(** C1 (amended): when the rejoined remainder of an href (its segments
    after the first three) contains a '-', the produced URL is the fixed
    prefix followed by that remainder with one 'h' inserted right after
    its last '-'; when the remainder has no '-' (also when the href's only
    '-' lie in the discarded segments), the rewritten URL has none either
    and the 'h' is put in front of it. *)
Theorem hotel_review_url_inserts_after_last_dash (href : string) :
  (forall r1 r2, href_remainder href = r1 ++ String "-" r2 ->
     Py.contains "-"%char r2 = false ->
     hotel_review_url href = opinions_prefix ++ r1 ++ String "-" (String "h" r2)) /\
  (Py.contains "-"%char (href_remainder href) = false ->
     Py.contains "-"%char (opinions_prefix ++ href_remainder href) = false /\
     hotel_review_url href = "h" ++ opinions_prefix ++ href_remainder href).
Proof.
  split.
  - intros r1 r2. apply review_url_after_last_dash.
  - intros H.
    assert (Hu : Py.contains "-"%char (opinions_prefix ++ href_remainder href) = false)
      by (now rewrite contains_app, prefix_no_dash, H).
    split; [exact Hu | exact (review_url_without_dash href Hu)].
Qed.

Lemma hotel_review_url_inserts_after_last_dash_witness :
  hotel_review_url "/pl/offer/123-grand-hotel" =
    opinions_prefix ++ "123-grand" ++ String "-" (String "h" "hotel") /\
  Py.contains "-"%char (opinions_prefix ++ href_remainder "x-y/a/b/c") = false /\
  hotel_review_url "x-y/a/b/c" = "h" ++ opinions_prefix ++ href_remainder "x-y/a/b/c".
Proof.
  split.
  - apply (proj1 (hotel_review_url_inserts_after_last_dash "/pl/offer/123-grand-hotel"));
      vm_compute; reflexivity.
  - apply (proj2 (hotel_review_url_inserts_after_last_dash "x-y/a/b/c")).
    vm_compute. reflexivity.
Defined.

(** C10: when the rewritten URL has no '-', [rfind] gives -1 and the 'h'
    is put in front of the whole URL, which then starts with
    "hhttps://www.wakacje.pl/opinie/hotele/". *)
Theorem hotel_review_url_no_dash (href : string) :
  Py.contains "-"%char (opinions_prefix ++ href_remainder href) = false ->
  hotel_review_url href = "h" ++ opinions_prefix ++ href_remainder href.
Proof. exact (review_url_without_dash href). Qed.

Lemma hotel_review_url_no_dash_witness :
  Py.contains "-"%char (opinions_prefix ++ href_remainder "/pl/offer/grand") = false /\
  hotel_review_url "/pl/offer/grand" = "h" ++ opinions_prefix ++ href_remainder "/pl/offer/grand".
Proof.
  split; [vm_compute; reflexivity|].
  apply hotel_review_url_no_dash. vm_compute. reflexivity.
Defined.

(** C7: without the carousel container, [parse_hotel_links] returns the
    empty list (no exception). *)
Theorem parse_hotel_links_no_carousel (soup : node) :
  find "div" (Some "swiper-wrapper") soup = None ->
  parse_hotel_links soup = Ret [].
Proof. intros H. unfold parse_hotel_links. now rewrite H. Qed.

Lemma parse_hotel_links_no_carousel_witness :
  find "div" (Some "swiper-wrapper") e2e_reviews = None /\
  parse_hotel_links e2e_reviews = Ret [].
Proof.
  split; [reflexivity|]. apply parse_hotel_links_no_carousel. reflexivity.
Defined.

(** C8 refuted as stated: an href with a single segment and no '-' is not
    skipped; a URL is still produced from it (with the 'h' in front). *)
Lemma parse_hotel_links_malformed_not_skipped :
  parse_hotel_links
    (Elem "[document]" [] []
       [Elem "div" ["swiper-wrapper"] [] [Elem "a" [] [("href", "abc")] []]])
  = Ret ["hhttps://www.wakacje.pl/opinie/hotele/"].
Proof. vm_compute. reflexivity. Qed.

(** C8 (amended): whatever the shape of the hrefs, as long as every anchor
    of the carousel has one, [parse_hotel_links] raises nothing and skips
    nothing: it returns one rewritten URL per anchor, in order; for an
    href whose rewritten URL has no '-', the 'h' is put in front of it. *)
Theorem parse_hotel_links_keeps_every_href (soup fr : node) (hrefs : list string) :
  find "div" (Some "swiper-wrapper") soup = Some fr ->
  map (get_attr "href") (find_all "a" None fr) = map Some hrefs ->
  parse_hotel_links soup = Ret (map hotel_review_url hrefs) /\
  Forall (fun h => Py.contains "-"%char (opinions_prefix ++ href_remainder h) = false ->
                   hotel_review_url h = "h" ++ opinions_prefix ++ href_remainder h) hrefs.
Proof.
  intros Hf Hm. split.
  - unfold parse_hotel_links. rewrite Hf.
    exact (collect_urls_map _ hrefs [] Hm).
  - apply Forall_forall. intros h _. apply review_url_without_dash.
Qed.

Lemma parse_hotel_links_keeps_every_href_witness :
  parse_hotel_links
    (Elem "[document]" [] []
       [Elem "div" ["swiper-wrapper"] []
          [Elem "a" [] [("href", "abc")] []; Elem "a" [] [("href", "x/y")] []]])
  = Ret [hotel_review_url "abc"; hotel_review_url "x/y"] /\
  Forall (fun h => Py.contains "-"%char (opinions_prefix ++ href_remainder h) = false ->
                   hotel_review_url h = "h" ++ opinions_prefix ++ href_remainder h)
         ["abc"; "x/y"].
Proof.
  apply (parse_hotel_links_keeps_every_href _
           (Elem "div" ["swiper-wrapper"] []
              [Elem "a" [] [("href", "abc")] []; Elem "a" [] [("href", "x/y")] []])
           ["abc"; "x/y"]); reflexivity.
Defined.

(* ------------------------------------------------------------------ *)
(** ** Opinion extraction (claim C6) *)

(** C6: the docstring says [extract_opinions] retrieves the text content
    of each opinion paragraph, but [get_text(strip=True)] strips each
    text piece and joins them with nothing: for the paragraph
    "Great <b>stay</b>" the code returns "Greatstay", not the trimmed text
    content "Great stay". *)
Lemma extract_opinions_pieces_not_trimmed_text :
  let p := Elem "p" ["opinion__attributes-content"] []
             [Text "Great "; Elem "b" [] [] [Text "stay"]] in
  extract_opinions (Elem "[document]" [] [] [Elem "div" ["opinions__list"] [] [p]])
    = ["Greatstay"] /\
  strip (text_content p) = "Great stay".
Proof. split; vm_compute; reflexivity. Qed.

(* ------------------------------------------------------------------ *)
(** ** The pagination walk (claims C2, C3) *)

Lemma walk_loop_none (fuel : nat) (fetch : site) (acc : list string) :
  walk_loop fuel fetch None acc = ([], Ret acc).
Proof. destruct fuel; reflexivity. Qed.

(** C2: on three pages linked 1 -> 2 -> 3 with no next-page control on the
    third, the walk fetches exactly the three URLs, each one after the first
    being the next link of the page before, never the same URL twice, and
    returns the three pages' opinions in page order. *)
Theorem scrape_three_pages (fuel : nat) (fetch : site) (u1 u2 u3 : string)
  (d1 d2 d3 np1 np2 : node) :
  fetch u1 = Some d1 -> find_next d1 = Some np1 -> next_page_url np1 = Ret u2 ->
  fetch u2 = Some d2 -> find_next d2 = Some np2 -> next_page_url np2 = Ret u3 ->
  fetch u3 = Some d3 -> find_next d3 = None ->
  (2 <= fuel)%nat ->
  scrape_hotel_opinions fuel fetch u1 =
    ([u1; u2; u3],
     Ret (extract_opinions d1 ++ extract_opinions d2 ++ extract_opinions d3)%list) /\
  NoDup [u1; u2; u3].
Proof.
  intros F1 N1 U2 F2 N2 U3 F3 N3 Hf. split.
  - destruct fuel as [|[|f]]; [lia|lia|].
    unfold scrape_hotel_opinions. rewrite F1, N1. cbn [walk_loop].
    rewrite U2, F2, N2. cbn [walk_loop]. rewrite U3, F3, N3. cbn [walk_loop].
    rewrite walk_loop_none. cbn. now rewrite app_assoc.
  - repeat constructor; simpl; intros E;
      repeat match goal with H : _ \/ _ |- _ => destruct H as [E'|E'] end;
      try contradiction; subst; congruence.
Qed.

Lemma scrape_three_pages_witness :
  scrape_hotel_opinions 2 demo_three "https://www.wakacje.pl/opinie/hotele/a-hb" =
    (["https://www.wakacje.pl/opinie/hotele/a-hb"; "https://www.wakacje.pl/p2";
      "https://www.wakacje.pl/p3"],
     Ret (extract_opinions (demo_page ["one"] (Some "/p2")) ++
          extract_opinions (demo_page ["two"; "three"] (Some "/p3")) ++
          extract_opinions (demo_page ["four"] None))%list) /\
  NoDup ["https://www.wakacje.pl/opinie/hotele/a-hb"; "https://www.wakacje.pl/p2";
         "https://www.wakacje.pl/p3"].
Proof.
  apply (scrape_three_pages 2 demo_three "https://www.wakacje.pl/opinie/hotele/a-hb"
           "https://www.wakacje.pl/p2" "https://www.wakacje.pl/p3"
           (demo_page ["one"] (Some "/p2")) (demo_page ["two"; "three"] (Some "/p3"))
           (demo_page ["four"] None) (demo_next "/p2") (demo_next "/p3"));
    first [reflexivity | lia].
Defined.

Lemma walk_loop_chain (fetch : site) (u : string) (ds : list node) (v : string) :
  next_chain fetch u ds v ->
  forall fuel np acc,
  next_page_url np = Ret u ->
  fetch v = None ->
  (List.length ds < fuel)%nat ->
  snd (walk_loop fuel fetch (Some np) acc) =
    Ret (acc ++ concat (map extract_opinions ds))%list.
Proof.
  induction 1 as [u | u d np' u' ds v Fu Nd Un Hc IH];
    intros fuel np acc Hnp Fv Hlen; (destruct fuel as [|f]; [simpl in Hlen; lia|]);
    cbn [walk_loop]; rewrite Hnp.
  - rewrite Fv. simpl. now rewrite app_nil_r.
  - rewrite Fu, Nd. simpl in Hlen.
    specialize (IH f np' (acc ++ extract_opinions d)%list Un Fv ltac:(lia)).
    destruct (walk_loop f fetch (Some np') (acc ++ extract_opinions d)%list) as [tr r].
    simpl in *. rewrite IH. now rewrite app_assoc.
Qed.

(** C3: when a fetch after the first page fails (the first page [d0] and
    the pages [ds] after it were fetched by following next links, and the
    next link of the last one leads to [v], whose fetch fails), the walk
    ends normally with exactly the opinions of the pages already fetched. *)
Theorem scrape_keeps_pages_before_failed_fetch (fuel : nat) (fetch : site)
  (u0 u1 v : string) (d0 np : node) (ds : list node) :
  fetch u0 = Some d0 -> find_next d0 = Some np -> next_page_url np = Ret u1 ->
  next_chain fetch u1 ds v -> fetch v = None ->
  (List.length ds < fuel)%nat ->
  snd (scrape_hotel_opinions fuel fetch u0) =
    Ret (concat (map extract_opinions (d0 :: ds))).
Proof.
  intros F0 N0 U1 Hc Fv Hlen. unfold scrape_hotel_opinions. rewrite F0, N0.
  pose proof (walk_loop_chain fetch u1 ds v Hc fuel np (extract_opinions d0) U1 Fv Hlen)
    as H.
  destruct (walk_loop fuel fetch (Some np) (extract_opinions d0)) as [tr r].
  exact H.
Qed.

(** The second fetch fails: only the first page's opinions come back. *)
Lemma scrape_keeps_pages_before_failed_fetch_witness :
  snd (scrape_hotel_opinions 1 demo_broken "https://www.wakacje.pl/opinie/hotele/a-hb") =
    Ret (concat (map extract_opinions [demo_page ["one"] (Some "/p2")])) /\
  extract_opinions (demo_page ["one"] (Some "/p2")) = ["one"].
Proof.
  split; [|reflexivity].
  apply (scrape_keeps_pages_before_failed_fetch 1 demo_broken
           "https://www.wakacje.pl/opinie/hotele/a-hb" "https://www.wakacje.pl/p2"
           "https://www.wakacje.pl/p2" (demo_page ["one"] (Some "/p2")) (demo_next "/p2") []);
    first [reflexivity | constructor | simpl; lia].
Defined.

(* ------------------------------------------------------------------ *)
(** ** The whole run (claims C4, C5, C9) *)

Lemma finish_written (tr : list string) (r : outcome snapshot) :
  opinions_file (finish tr r) <> None <-> status (finish tr r) = Ret tt.
Proof. destruct r; simpl; split; congruence. Qed.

Exercise prompt:
Return a copy of each line in the records above that has "segments" in it.

Task output:
(** C1 (amended): when the rejoined remainder of an href (its segments
    '-' lie in the discarded segments), the rewritten URL has none either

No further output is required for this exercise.